Rusya’nın anlaşmaya uymaması nedeniyle Prut Zaferi istenilen sonucu vermedi. Bu durum Osmanlı devletine yeni bir savaşa kararı aldı. Yeni Sadrazam Ali Paşa önderliğinde Rusya üzerine yüründü. Nihayetinde 1713 yılında Edine Antlaşması yapıldı.
Venedik İle İlişkiler
Venedik, Akdeniz’de Türk gemilerine saldırmaktaydı. Ayrıca Katoliklerin baskısından sıkılan Ortodoks Mora halkı Osmanlı’dan yardım istiyordu. Nihayetinde Osmanlı Venedik’e 1715’te savaş ilan etti. Sadrazam Ali Paşa kısa zamanda Mora’yı ele geçirdi. Bu başarıdan tedirgin olan Avusturya, Karlofça Antlaşması’nın bozulduğunu ilan etti. Ardından Osmanlı Devleti Avusturya’ya savaş ilan etti.
Avusturya ile ilişkiler
Osmanlı Devleti’nin, Mora’yı yeniden ele geçirmesi üzerine Avusturya bir ültimatom vererek alınan yerlerin verilmesini, aksi halde barışın devam edemeyeceğini bildirdi. Divan her ne kadar savaştan yana olmasa da Sadrazam Ali Paşa’nın ısrarı üzerine Avusturya’ya savaş açıldı. Avusturya-Venedik ittifakı neticesinde Osmanlı ordusu yenildi. Sadrazam Damat Ali Paşa şehit oldu. Belgrad, Avusturya‘nın eline geçti. 1718’de Pasarofça Antlaşması yapıldı:
- Mora ve Girit Osmanlı’da kaldı.
- Kuzey Sırbistan Eflak, Belgrad Avusturya hakimiyetine girdi.
Lale Devri (1718-1730)
Pasarofça Antlaşması’ndan sonra Osmanlı Devleti, 1730 yılına kadar bir barış ve refah dönemi yaşadı. Nevşehirli Damat İbrahim Paşa‘nın sadrazam olduğu bu döneme “Lale Devri” denilmektedir. Bu dönemde:
- İstanbul’da matbaa, Yalova’da da kağıt fabrikası kuruldu.

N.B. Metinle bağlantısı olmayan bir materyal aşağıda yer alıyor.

Lemma total_lookup_le {A} (f : A -> nat) (l : list A) i x :
  l !! i = Some x -> f x <= total f l.
Proof.
  revert i; induction l as [|z l IH]; intros [|i] Hi; simplify_eq/=.
  - lia.
  - specialize (IH _ Hi). lia.
Qed.

Lemma total_le_one_unique {A} (f : A -> nat) (l : list A) i j x y :
  total f l <= 1 -> l !! i = Some x -> l !! j = Some y ->
  0 < f x -> 0 < f y -> i = j.
Proof.
  revert i j; induction l as [|z l IH]; intros [|i] [|j] Ht Hi Hj Hx Hy;
    simplify_eq/=; try done.
  - apply (total_lookup_le f) in Hj. lia.
  - apply (total_lookup_le f) in Hi. lia.
  - f_equal. eapply IH; eauto. lia.
Qed.

Lemma total_le {A} (f g : A -> nat) (l : list A) :
  (forall x, f x <= g x) -> total f l <= total g l.
Proof.
  intros Hfg. induction l as [|x l IH]; simpl; [done|].
  specialize (Hfg x). lia.
Qed.

Lemma total_le_length {A} (f : A -> nat) (l : list A) :
  (forall x, f x <= 1) -> total f l <= length l.
Proof.
  intros Hf. induction l as [|x l IH]; simpl; [done|].
  specialize (Hf x). lia.
Qed.

Lemma lookup_snoc {A} (l : list A) (x : A) : (l ++ [x]) !! length l = Some x.
Proof. by apply list_lookup_middle. Qed.

Lemma insert_snoc {A} (l : list A) (x y : A) :
  <[length l := y]> (l ++ [x]) = l ++ [y].
Proof.
  rewrite insert_app_r_alt by lia. by rewrite Nat.sub_diag.
Qed.
(** * Hotel.py: the management layer [GestorHotel] over a store of objects

    The Python program keeps three registries (lists of object references)
    inside one [GestorHotel] and mutates the referenced [Habitacion],
    [Cliente] and [Reserva] objects in place.  Objects are shared: the same
    room object is reachable from the room registry and from every
    reservation bound to it, the same reservation object from the global
    registry and from its client's own list.  The embedding therefore keeps
    an explicit store of objects addressed by references and threads it
    through every method with a small state-and-error monad. *)

From Stdlib Require Import ZArith String Floats.PrimFloat.
From stdpp Require Import base tactics option list.

Open Scope Z_scope.
Open Scope string_scope.
Open Scope list_scope.

(** ** Entity model *)

(** A reference to an object: its index in the store of its class. *)
Abbreviation loc := nat.

(** [datetime] values as the shell builds them from [YYYY-MM-DD]. *)
Record datetime := mkfecha { anio : Z; mes : Z; dia : Z }.

(** The concrete subclass of [Habitacion] an object was built with. *)
Inductive Clase := Estandar | Suite | Deluxe.

Record Habitacion := mkHabitacion {
  clase : Clase;
  numero : Z;
  tipo : string;
  precio_por_noche : float;
  disponible : bool
}.

Record Cliente := mkCliente {
  nombres : string;
  apellidos : string;
  dpi : string;
  cli_reservas : list loc
}.

Record Reserva := mkReserva {
  cliente : loc;
  habitacion : loc;
  fecha_entrada : datetime;
  fecha_salida : datetime;
  estado : string
}.

(** Attribute assignments [obj.campo = v]. *)
Definition con_precio (p : float) (H : Habitacion) : Habitacion :=
  mkHabitacion (clase H) (numero H) (tipo H) p (disponible H).
Definition con_disponible (b : bool) (H : Habitacion) : Habitacion :=
  mkHabitacion (clase H) (numero H) (tipo H) (precio_por_noche H) b.
Definition con_nombres (n a : string) (C : Cliente) : Cliente :=
  mkCliente n a (dpi C) (cli_reservas C).
Definition con_reservas (l : list loc) (C : Cliente) : Cliente :=
  mkCliente (nombres C) (apellidos C) (dpi C) l.
Definition con_fechas (fe fs : datetime) (R : Reserva) : Reserva :=
  mkReserva (cliente R) (habitacion R) fe fs (estado R).
Definition con_estado (e : string) (R : Reserva) : Reserva :=
  mkReserva (cliente R) (habitacion R) (fecha_entrada R) (fecha_salida R) e.

(** ** The store and the manager

    [mem_hab], [mem_cli] and [mem_res] hold every object ever built, in
    allocation order; [habitaciones], [clientes] and [reservas] are the
    three lists of [GestorHotel]. *)
Record Mundo := mkMundo {
  mem_hab : list Habitacion;
  mem_cli : list Cliente;
  mem_res : list Reserva;
  habitaciones : list loc;
  clientes : list loc;
  reservas : list loc
}.

(** [GestorHotel.__init__] in a store without objects. *)
Definition inicial : Mundo := mkMundo [] [] [] [] [] [].

(** ** State-and-error monad

    [None] stands for a reference that does not denote an object, which no
    Python execution can produce; [bien_formado] below excludes it. *)
Definition M (A : Type) : Type := Mundo -> option (A * Mundo).

Definition ret {A} (a : A) : M A := fun s => Some (a, s).
Definition bind {A B} (m : M A) (k : A -> M B) : M B :=
  fun s => match m s with
           | Some (a, s') => k a s'
           | None => None
           end.

Notation "x <- m ;; k" := (bind m (fun x => k))
  (at level 100, m at next level, right associativity).
Notation "m ;;; k" := (bind m (fun _ => k))
  (at level 100, right associativity).

Definition leer_habitacion (h : loc) : M Habitacion :=
  fun s => match mem_hab s !! h with Some H => Some (H, s) | None => None end.
Definition leer_cliente (c : loc) : M Cliente :=
  fun s => match mem_cli s !! c with Some C => Some (C, s) | None => None end.
Definition leer_reserva (r : loc) : M Reserva :=
  fun s => match mem_res s !! r with Some R => Some (R, s) | None => None end.

(** The store after [obj.campo = v] on the object behind a reference. *)
Definition poner_habitacion (h : loc) (H : Habitacion) (s : Mundo) : Mundo :=
  mkMundo (<[h := H]> (mem_hab s)) (mem_cli s) (mem_res s)
          (habitaciones s) (clientes s) (reservas s).
Definition poner_cliente (c : loc) (C : Cliente) (s : Mundo) : Mundo :=
  mkMundo (mem_hab s) (<[c := C]> (mem_cli s)) (mem_res s)
          (habitaciones s) (clientes s) (reservas s).
Definition poner_reserva (r : loc) (R : Reserva) (s : Mundo) : Mundo :=
  mkMundo (mem_hab s) (mem_cli s) (<[r := R]> (mem_res s))
          (habitaciones s) (clientes s) (reservas s).

Definition escribir_habitacion (h : loc) (H : Habitacion) : M unit :=
  fun s => Some (tt, poner_habitacion h H s).
Definition escribir_cliente (c : loc) (C : Cliente) : M unit :=
  fun s => Some (tt, poner_cliente c C s).
Definition escribir_reserva (r : loc) (R : Reserva) : M unit :=
  fun s => Some (tt, poner_reserva r R s).

Definition leer_habitaciones : M (list loc) := fun s => Some (habitaciones s, s).
Definition leer_clientes : M (list loc) := fun s => Some (clientes s, s).
Definition leer_reservas : M (list loc) := fun s => Some (reservas s, s).

Definition con_habitaciones (l : list loc) (s : Mundo) : Mundo :=
  mkMundo (mem_hab s) (mem_cli s) (mem_res s) l (clientes s) (reservas s).

Definition asignar_habitaciones (l : list loc) : M unit :=
  fun s => Some (tt, con_habitaciones l s).
Definition asignar_clientes (l : list loc) : M unit :=
  fun s => Some (tt, mkMundo (mem_hab s) (mem_cli s) (mem_res s)
                             (habitaciones s) l (reservas s)).
Definition asignar_reservas (l : list loc) : M unit :=
  fun s => Some (tt, mkMundo (mem_hab s) (mem_cli s) (mem_res s)
                             (habitaciones s) (clientes s) l).

(** ** Constructors *)

Definition nueva_habitacion (k : Clase) (n : Z) (t : string) (p : float) : M loc :=
  fun s => Some (length (mem_hab s),
                 mkMundo (mem_hab s ++ [mkHabitacion k n t p true]) (mem_cli s)
                         (mem_res s) (habitaciones s) (clientes s) (reservas s)).

Definition HabitacionEstandar (n : Z) (p : float) : M loc :=
  nueva_habitacion Estandar n "Estándar" p.
Definition HabitacionSuite (n : Z) (p : float) : M loc :=
  nueva_habitacion Suite n "Suite" p.
Definition HabitacionDeluxe (n : Z) (p : float) : M loc :=
  nueva_habitacion Deluxe n "Deluxe" p.

Definition factor_descuento (k : Clase) : float :=
  match k with
  | Estandar => 0x1.e666666666666p-1%float
  | Suite => 0x1.ccccccccccccdp-1%float
  | Deluxe => 0x1.b333333333333p-1%float
  end.

Definition aplicar_descuento (h : loc) : M unit :=
  H <- leer_habitacion h ;;
  escribir_habitacion h
    (con_precio (PrimFloat.mul (precio_por_noche H) (factor_descuento (clase H))) H).

Definition nuevo_Cliente (n a d : string) : M loc :=
  fun s => Some (length (mem_cli s),
                 mkMundo (mem_hab s) (mem_cli s ++ [mkCliente n a d []])
                         (mem_res s) (habitaciones s) (clientes s) (reservas s)).

Definition nueva_Reserva (c h : loc) (fe fs : datetime) : M loc :=
  fun s => Some (length (mem_res s),
                 mkMundo (mem_hab s) (mem_cli s)
                         (mem_res s ++ [mkReserva c h fe fs "Activa"])
                         (habitaciones s) (clientes s) (reservas s)).

(** ** GestorHotel *)

Definition agregar_habitacion (h : loc) : M unit :=
  l <- leer_habitaciones ;; asignar_habitaciones (l ++ [h]).

Fixpoint modificar_habitacion_desde (l : list loc) (n : Z) (nuevo_precio : float)
  : M bool :=
  match l with
  | [] => ret false
  | h :: l' =>
      H <- leer_habitacion h ;;
      if Z.eqb (numero H) n
      then escribir_habitacion h (con_precio nuevo_precio H) ;;; ret true
      else modificar_habitacion_desde l' n nuevo_precio
  end.

Definition modificar_habitacion (n : Z) (nuevo_precio : float) : M bool :=
  l <- leer_habitaciones ;; modificar_habitacion_desde l n nuevo_precio.

(** The comprehension [[h for h in self.habitaciones if h.numero != numero]]. *)
Fixpoint sin_numero (l : list loc) (n : Z) : M (list loc) :=
  match l with
  | [] => ret []
  | h :: l' =>
      H <- leer_habitacion h ;;
      resto <- sin_numero l' n ;;
      ret (if Z.eqb (numero H) n then resto else h :: resto)
  end.

Definition eliminar_habitacion (n : Z) : M unit :=
  l <- leer_habitaciones ;;
  l' <- sin_numero l n ;;
  asignar_habitaciones l'.

Definition registrar_cliente (c : loc) : M unit :=
  l <- leer_clientes ;; asignar_clientes (l ++ [c]).

Fixpoint actualizar_cliente_desde (l : list loc) (d nn na : string) : M bool :=
  match l with
  | [] => ret false
  | c :: l' =>
      C <- leer_cliente c ;;
      if String.eqb (dpi C) d
      then escribir_cliente c (con_nombres nn na C) ;;; ret true
      else actualizar_cliente_desde l' d nn na
  end.

Definition actualizar_cliente (d nn na : string) : M bool :=
  l <- leer_clientes ;; actualizar_cliente_desde l d nn na.

Definition crear_reserva (r : loc) : M bool :=
  R <- leer_reserva r ;;
  H <- leer_habitacion (habitacion R) ;;
  if disponible H then
    escribir_habitacion (habitacion R) (con_disponible false H) ;;;
    l <- leer_reservas ;;
    asignar_reservas (l ++ [r]) ;;;
    C <- leer_cliente (cliente R) ;;
    escribir_cliente (cliente R) (con_reservas (cli_reservas C ++ [r]) C) ;;;
    ret true
  else ret false.

(** The test [reserva.cliente.dpi == d and reserva.habitacion.numero == n];
    [and] does not evaluate its right operand when the left one is false. *)
Definition coincide (r : loc) (d : string) (n : Z) : M bool :=
  R <- leer_reserva r ;;
  C <- leer_cliente (cliente R) ;;
  if String.eqb (dpi C) d
  then H <- leer_habitacion (habitacion R) ;; ret (Z.eqb (numero H) n)
  else ret false.

Fixpoint modificar_reserva_desde (l : list loc) (d : string) (n : Z)
    (fe fs : datetime) : M bool :=
  match l with
  | [] => ret false
  | r :: l' =>
      b <- coincide r d n ;;
      if b then
        R <- leer_reserva r ;;
        escribir_reserva r (con_fechas fe fs R) ;;;
        ret true
      else modificar_reserva_desde l' d n fe fs
  end.

Definition modificar_reserva (d : string) (n : Z) (fe fs : datetime) : M bool :=
  l <- leer_reservas ;; modificar_reserva_desde l d n fe fs.

Fixpoint cancelar_reserva_desde (l : list loc) (d : string) (n : Z) : M bool :=
  match l with
  | [] => ret false
  | r :: l' =>
      b <- coincide r d n ;;
      if b then
        R <- leer_reserva r ;;
        escribir_reserva r (con_estado "Cancelada" R) ;;;
        H <- leer_habitacion (habitacion R) ;;
        escribir_habitacion (habitacion R) (con_disponible true H) ;;;
        ret true
      else cancelar_reserva_desde l' d n
  end.

Definition cancelar_reserva (d : string) (n : Z) : M bool :=
  l <- leer_reservas ;; cancelar_reserva_desde l d n.

(** The comprehension [[h for h in self.habitaciones if h.disponible]]. *)
Fixpoint solo_disponibles (l : list loc) : M (list loc) :=
  match l with
  | [] => ret []
  | h :: l' =>
      H <- leer_habitacion h ;;
      resto <- solo_disponibles l' ;;
      ret (if disponible H then h :: resto else resto)
  end.

Definition consultar_disponibilidad (fecha_inicio fecha_fin : datetime)
  : M (list loc) :=
  l <- leer_habitaciones ;; solo_disponibles l.

Fixpoint obtener_cliente_desde (l : list loc) (d : string) : M (option loc) :=
  match l with
  | [] => ret None
  | c :: l' =>
      C <- leer_cliente c ;;
      if String.eqb (dpi C) d then ret (Some c) else obtener_cliente_desde l' d
  end.

Definition obtener_cliente (d : string) : M (option loc) :=
  l <- leer_clientes ;; obtener_cliente_desde l d.

Fixpoint obtener_habitacion_desde (l : list loc) (n : Z) : M (option loc) :=
  match l with
  | [] => ret None
  | h :: l' =>
      H <- leer_habitacion h ;;
      if Z.eqb (numero H) n then ret (Some h) else obtener_habitacion_desde l' n
  end.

- Comte de Bonneval (Humbaracı Ahmed Paşa), humbaracı ocağını ıslah etti.
- “Derya-yı Sim” bendi yaptırıldı.
- Yeniçeriler içinden bir itfaiye örgütü oluşturuldu.
- Her tarafta birçok köşk, saray ve lale bahçeleri yapıldı.
- Çiçek hastalığına karşı aşı uygulanmaya başlandı.
İran İle İlişkiler
18.yüzyılda İran’da mezhep çatışmaları ile uğraşıyordu. Bu durumdan yaralanan Rusya İran’a girdi. İran’ın Rusya hakimiyetine girmesini istemeyen Osmanlı Devleti, üç koldan harekete geçti. Osmanlı ve Rus orduları İran’da karşı karşıya gelince araya giren Fransa, savaşa engel oldu. İki ülke arasında 1724 senesinde İstanbul Antlaşması imzalandı. Bu antlaşmayla, Rusya ve Osmanlı İran’ı aralarında paylaştılar. Ancak Şah Tahmasb bu antlaşmayı tanımadı. Bölgede Osmanlı ordusuna zor duruma soktu.
III. Ahmet ve Patrona Halil İsyanı
Sadrazam Nevşehirli İbrahim’in vergileri arttırması halkı memnun etmedi. İbrahim Paşa’nın düşmanları halkı perde arkasından isyana teşvik etmeye başladılar. Özellikle İranlıların Tebriz’i almaları hoşnutsuzluğu arttırdı. Paşa’nın gizli bir mektupla Tebriz’i İranlılara verdiği dedikodusu yayıldı. Uzun zamandır bu durumu bekleyen Patrona Halil ve Muslu Beşe, 17 kişi ile Beyazıt Meydanı’nda isyan başlattılar. Sadrazamdan memnun olmayanların katımlıyla sayıları çoğaldı. İsyancıların isteği üzerine Padişah III. Ahmet, Sadrazam Nevşehirli İbrahim Paşa ve yakınlarını idam ettirmek zorunda kaldı. Ancak isyancılar bununla yetinmediler III. Ahmet’i tahtan indirerek yerine I. Mahmut’u padişah yaptılar.